Cross-Correlation

Let $\star$ denote cross-correlation. Then the cross-correlation of two functions $f(t)$ and $g(t)$ of a real variable $t$ is defined by

$$f\star g \equiv f^*(-t)*g(t),$$ (1)

where $*$ denotes Convolution and $f^*(t)$ is the Complex Conjugate of $f(t)$. The Convolution is defined by

$$f(t)*g(t)=\int_{-\infty}^\infty f(\tau)g(t-\tau)d\tau,$$ (2)

therefore

$$f\star g \equiv \int_{-\infty}^\infty f^*(-\tau)g(t-\tau)\,d\tau.$$ (3)

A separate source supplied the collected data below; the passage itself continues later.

Lemma escape_unit_well_formed c :
  Json.unit_ok c → is_high c = false → is_low c = false → well_formed (Json.escape_unit c) = true.
Proof.
  intros Hc Hh Hl. unfold Json.escape_unit.
  repeat match goal with
  | |- context [if ?x =? ?y then _ else _] => destruct (Z.eqb_spec x y); [done|]
  end.
  destruct (c <? 32); [apply escape_u_well_formed|].
  simpl. rewrite Hh, Hl. unfold between, Json.unit_ok in *.
  by rewrite (proj2 (Z.leb_le 0 c)), (proj2 (Z.leb_le c 0xffff)) by lia.
Qed.

Lemma escape_well_formed s : Forall Json.unit_ok s → well_formed (Json.escape s) = true.
Proof.
  induction s as [s IH] using (induction_ltof1 _ (@length Z)). unfold ltof in IH.
  destruct s as [|c s]; [done|]. intros [Hc Hs]%Forall_cons. cbn [Json.escape].
  assert (well_formed (Json.escape s) = true) as Hrest by (apply IH; [simpl; lia|done]).
  destruct (is_high c) eqn:Eh; [destruct s as [|d s]|destruct (is_low c) eqn:El].
  - apply escape_u_well_formed.
  - destruct (is_low d) eqn:El; [|by apply well_formed_app; [apply escape_u_well_formed|]].
    cbn [well_formed]. rewrite Eh, El. apply IH; [simpl; lia|]. by apply Forall_cons in Hs as [_ ?].
  - by apply well_formed_app; [apply escape_u_well_formed|].
  - by apply well_formed_app; [apply escape_unit_well_formed|].
Qed.

Lemma join_well_formed sep l :
  0 <= sep <= 0x7f → Forall (λ p, well_formed p = true) l → well_formed (join [sep] l) = true.
Proof.
  intros Hs. induction 1 as [|p l Hp Hl IH]; [done|]. destruct l as [|q l]; [done|].
  change (well_formed (p ++ [sep] ++ join [sep] (q :: l)) = true).
  apply well_formed_app; [done|]. apply well_formed_app; [|done].
  apply ascii_well_formed. by constructor.
Qed.

Lemma quote_well_formed s : Forall Json.unit_ok s → well_formed (Json.quote s) = true.
Proof.
  intros Hs. apply (well_formed_app [34]); [done|].
  apply well_formed_app; [by apply escape_well_formed|done].
Qed.

(** A unit takes at most 6 bytes of JSON. *)
Lemma escape_unit_bytes c : utf8ByteLength (Json.escape_unit c) <= 6.
Proof.
  unfold Json.escape_unit.
  repeat match goal with
  | |- context [if ?x =? ?y then _ else _] => destruct (Z.eqb_spec x y); [done|]
  end.
  destruct (c <? 32); [by rewrite utf8_ascii by apply escape_u_ascii|].
  change (utf8ByteLength [c]) with (unit_bytes c). pose proof (unit_bytes_bounds c). lia.
Qed.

Let $\tau'\equiv -\tau$, so $d\tau'=-d\tau$ and

$$f\star g = \int_\infty^{-\infty} f^*(\tau')g(t+\tau')(-d\tau')$$

$$= \int_{-\infty}^\infty f^*(\tau)g(t+\tau)\,d\tau.$$ (4)

The cross-correlation satisfies the identity

$$(g\star h)\star(g\star h) = (g\star g)\star(h\star h).$$ (5)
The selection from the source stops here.